Case Series
Published: 24 July, 2024 | Volume 8 - Issue 1 | Pages: 038-041
Pure Red Cell Aplasia (PRCA) is a well-recognized complication of Major ABO-incompatible allogeneic stem cell transplantation. It is featured by anemia, Reticulocytopenia, and the absence of erythroblasts in a normal-appearing bone marrow biopsy. The mechanism for PRCA is presumed to be the persistence of recipient isoagglutinins, produced by residual host B lymphocytes or plasma cells, which probably interfere with the engraftment of donor erythroid cells. Several risk factors for PRCA have been reported, such as the presence of Anti-A Isoagglutininsbefore transplantation, reduced intensity conditioning, absence of Graft Versus Host Disease (GVHD), sibling donor and Cyclosporin A(CsA) as GVHD prophylaxis. PRCA is not a barrier to going ahead with Hematopoietic Stem Cell Transplantation (HSCT). There are many therapeutic options however few recover spontaneously, among the available options include high-dose steroids, Erythropoietin(EPO), Plasma exchange, Donor lymphocyte Infusion (DLI), treatment with Rituximab, Bortezomib, Daratumumab and tapering or discontinuation of immunosuppression.
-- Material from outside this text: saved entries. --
(** A turn of the poller asks for the three estimates in order and stores
    for each the rate of the reply raised to the minimum, or its default when
    the reply has no rate; a failed request brings the node down. *)
Theorem poll_turn_spec fees w :
  let ask h conf mode := answer h _ (CRpc "estimatesmartfee" [JNumber (PosInt conf); JString mode]) in
  let ev conf mode r := Ev (CRpc "estimatesmartfee" [JNumber (PosInt conf); JString mode]) r in
  let r1 := ask (trace w) 144 "ECONOMICAL"%string in
  let h1 := trace w ++ [ev 144 "ECONOMICAL"%string r1] in
  let r2 := ask h1 18 "ECONOMICAL"%string in
  let h2 := h1 ++ [ev 18 "ECONOMICAL"%string r2] in
  let r3 := ask h2 6 "CONSERVATIVE"%string in
  match r1, r2, r3 with
  | Ok v1, Ok v2, Ok v3 => exists w', poll_for_fee_estimates fees w =
      Ret {| background := estimate_of v1 253; normal := estimate_of v2 2000;
             high_priority := estimate_of v3 5000 |} w'
  | _, _, _ => panicked (poll_for_fee_estimates fees w) = true
  end.
Proof.
  cbn zeta. unfold poll_for_fee_estimates.
  pose proof (estimate_run 144 "ECONOMICAL" MIN_FEERATE w) as H1. cbn zeta in H1.
  destruct (answer (trace w) _ _) as [v1|e]; [|by rewrite (bind_eq_Panic _ _ _ _ _ H1)].
  rewrite (bind_eq_Ret _ _ _ _ _ H1).
  match type of H1 with _ = Ret _ ?w1 => pose proof (estimate_run 18 "ECONOMICAL" 2000 w1) as H2 end. cbn [trace log] in H2.
  destruct (answer (trace w ++ _) _ _) as [v2|e]; [|by rewrite (bind_eq_Panic _ _ _ _ _ H2)].
  rewrite (bind_eq_Ret _ _ _ _ _ H2).
  match type of H2 with _ = Ret _ ?w2 => pose proof (estimate_run 6 "CONSERVATIVE" 5000 w2) as H3 end. cbn [trace log] in H3.
  destruct (answer ((trace w ++ _) ++ _) _ _) as [v3|e]; [|by rewrite (bind_eq_Panic _ _ _ _ _ H3)].
  rewrite (bind_eq_Ret _ _ _ _ _ H3). mrun. by eexists.
Qed.

(** C39: the broadcast task reports a failure and goes on: the log file grows by
    one line, with the time, the error and the transaction in hex, and the error
    is printed.  But an error of the operating system (a refused connection, a
    timeout) has no inner error: unwrapping it brings the node down, with
    nothing logged or printed. *)
Theorem broadcast_failure tx w e :
  let log_file := (ldk_data_dir +:+ "/logs") +:+ "/logs.txt" in
  let warning := "Warning, failed to broadcast a transaction, this is likely okay but may indicate an error: "%string in
  answer (trace w) _ (CSendRawTransaction (serialize_hex tx)) = Err e ->
  (forall h p c, answer h _ (CFsAppend p c) = true) ->
  match e with
  | Custom message => exists w' now, send_raw_transaction tx w = Ret tt w'
      /\ Ev CUtcNow now ∈ emitted (send_raw_transaction tx) w
      /\ fs w' = <[log_file := default EmptyString (fs w !! log_file)
           +:+ (now +:+ " ERROR [ldk_sample::bitcoind_client:232] " +:+ warning +:+ message +:+ nl
                +:+ "Transaction: " +:+ serialize_hex tx +:+ nl)]> (fs w)
      /\ Print (warning +:+ message +:+ nl +:+ "> ") ∈ emitted (send_raw_transaction tx) w
  | Os _ => exists w', send_raw_transaction tx w = Panic UNWRAP_NONE w'
      /\ emitted (send_raw_transaction tx) w = [Ev (CSendRawTransaction (serialize_hex tx)) (Err e)]
      /\ fs w' = fs w
  end.
Proof.
  intros log_file warning He Ha. unfold emitted, send_raw_transaction. rewrite bind_call, He.
  destruct e as [message|d]; cbn [into_inner].
  - unfold logger_log, fs_append. mrun. rewrite Ha. mrun. eexists _, _. split; [reflexivity|].
    cbn [fs upd_fs log final trace]. rewrite <- !app_assoc, drop_app_length.
    split; [in_list|]. split; [|in_list]. fold log_file. do 2 f_equal. unfold log_line.
    change (pad5 "ERROR") with "ERROR"%string. change (dec 232) with "232"%string.
    subst warning. unfold BROADCAST_FAILED. by rewrite !string_append_assoc.
  - mrun. eexists. split; [reflexivity|]. cbn [final trace log]. by rewrite drop_app_length.
Qed.

End Bitcoind.

(** One BTC per 1000 virtual bytes, the default relay fee, rates that round. *)
Example kw_one : sat_per_kw (f64_of_Z 1) = 25000000.
Proof. reflexivity. Qed.
Example kw_relay : sat_per_kw (f64_of_decimal false 1 (-5)) = 250.
Proof. reflexivity. Qed.
Example kw_half : sat_per_kw (f64_of_decimal false 1002 (-8)) = 251.
Proof. reflexivity. Qed.
Example kw_negative : sat_per_kw (f64_of_decimal true 1 0) = 0.
Proof. reflexivity. Qed.

Section Witnesses.
Import Mock.
Abbreviation MT := (mock_types_checks true).
#[local] Instance scenario_externals : @Externals MT := mock_externals true.
#[local] Instance scenario_oracle : @Oracle MT := mock_oracle true (base_cfg true).

Lemma fee_estimates_bounded_witness :
  253 <= get_est_sat_per_1000_weight {| background := 25000000; normal := 25000000; high_priority := 25000000 |}
           Normal <= U32_MAX.
Proof.
  apply (fee_estimates_bounded (T := MT) 2 (empty_world true) _
    (final (poll_many (T := MT) 2 initial_fees (empty_world true)))).
  vm_compute. reflexivity.
Defined.

Definition refused : IoError := Os "Connection refused (os error 111)".
#[local] Instance refusing_oracle : @Oracle MT := {|
  answer := fun h R c => match c in Call R return R with
                         | CSendRawTransaction _ => Err refused
                         | c => mock_answer true (base_cfg true) h _ c
                         end |}.
Lemma broadcast_failure_witness :
  exists w', send_raw_transaction (T := MT) (O := refusing_oracle) 7 (empty_world true) = Panic UNWRAP_NONE w'.
Proof.
  destruct (broadcast_failure (T := MT) (O := refusing_oracle) 7 (empty_world true) refused eq_refl
           (fun _ _ _ => eq_refl)) as (w' & H & _). exists w'. exact H.
Defined.
End Witnesses.
End Bitcoind.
All these options have variable success in the literature ranging from 30% - 70%, Non-responders become red cell transfusion dependent and their quality of life is impaired. We are reporting a novel therapeutic option, Ibrutinib as an armamentarium in treating the PRCA post-HSCT, which works by blocking the Bruton Tyrosine Kinase (BTK) pathway thereby inhibiting the host B cell isoagglutinins production and good clinical response.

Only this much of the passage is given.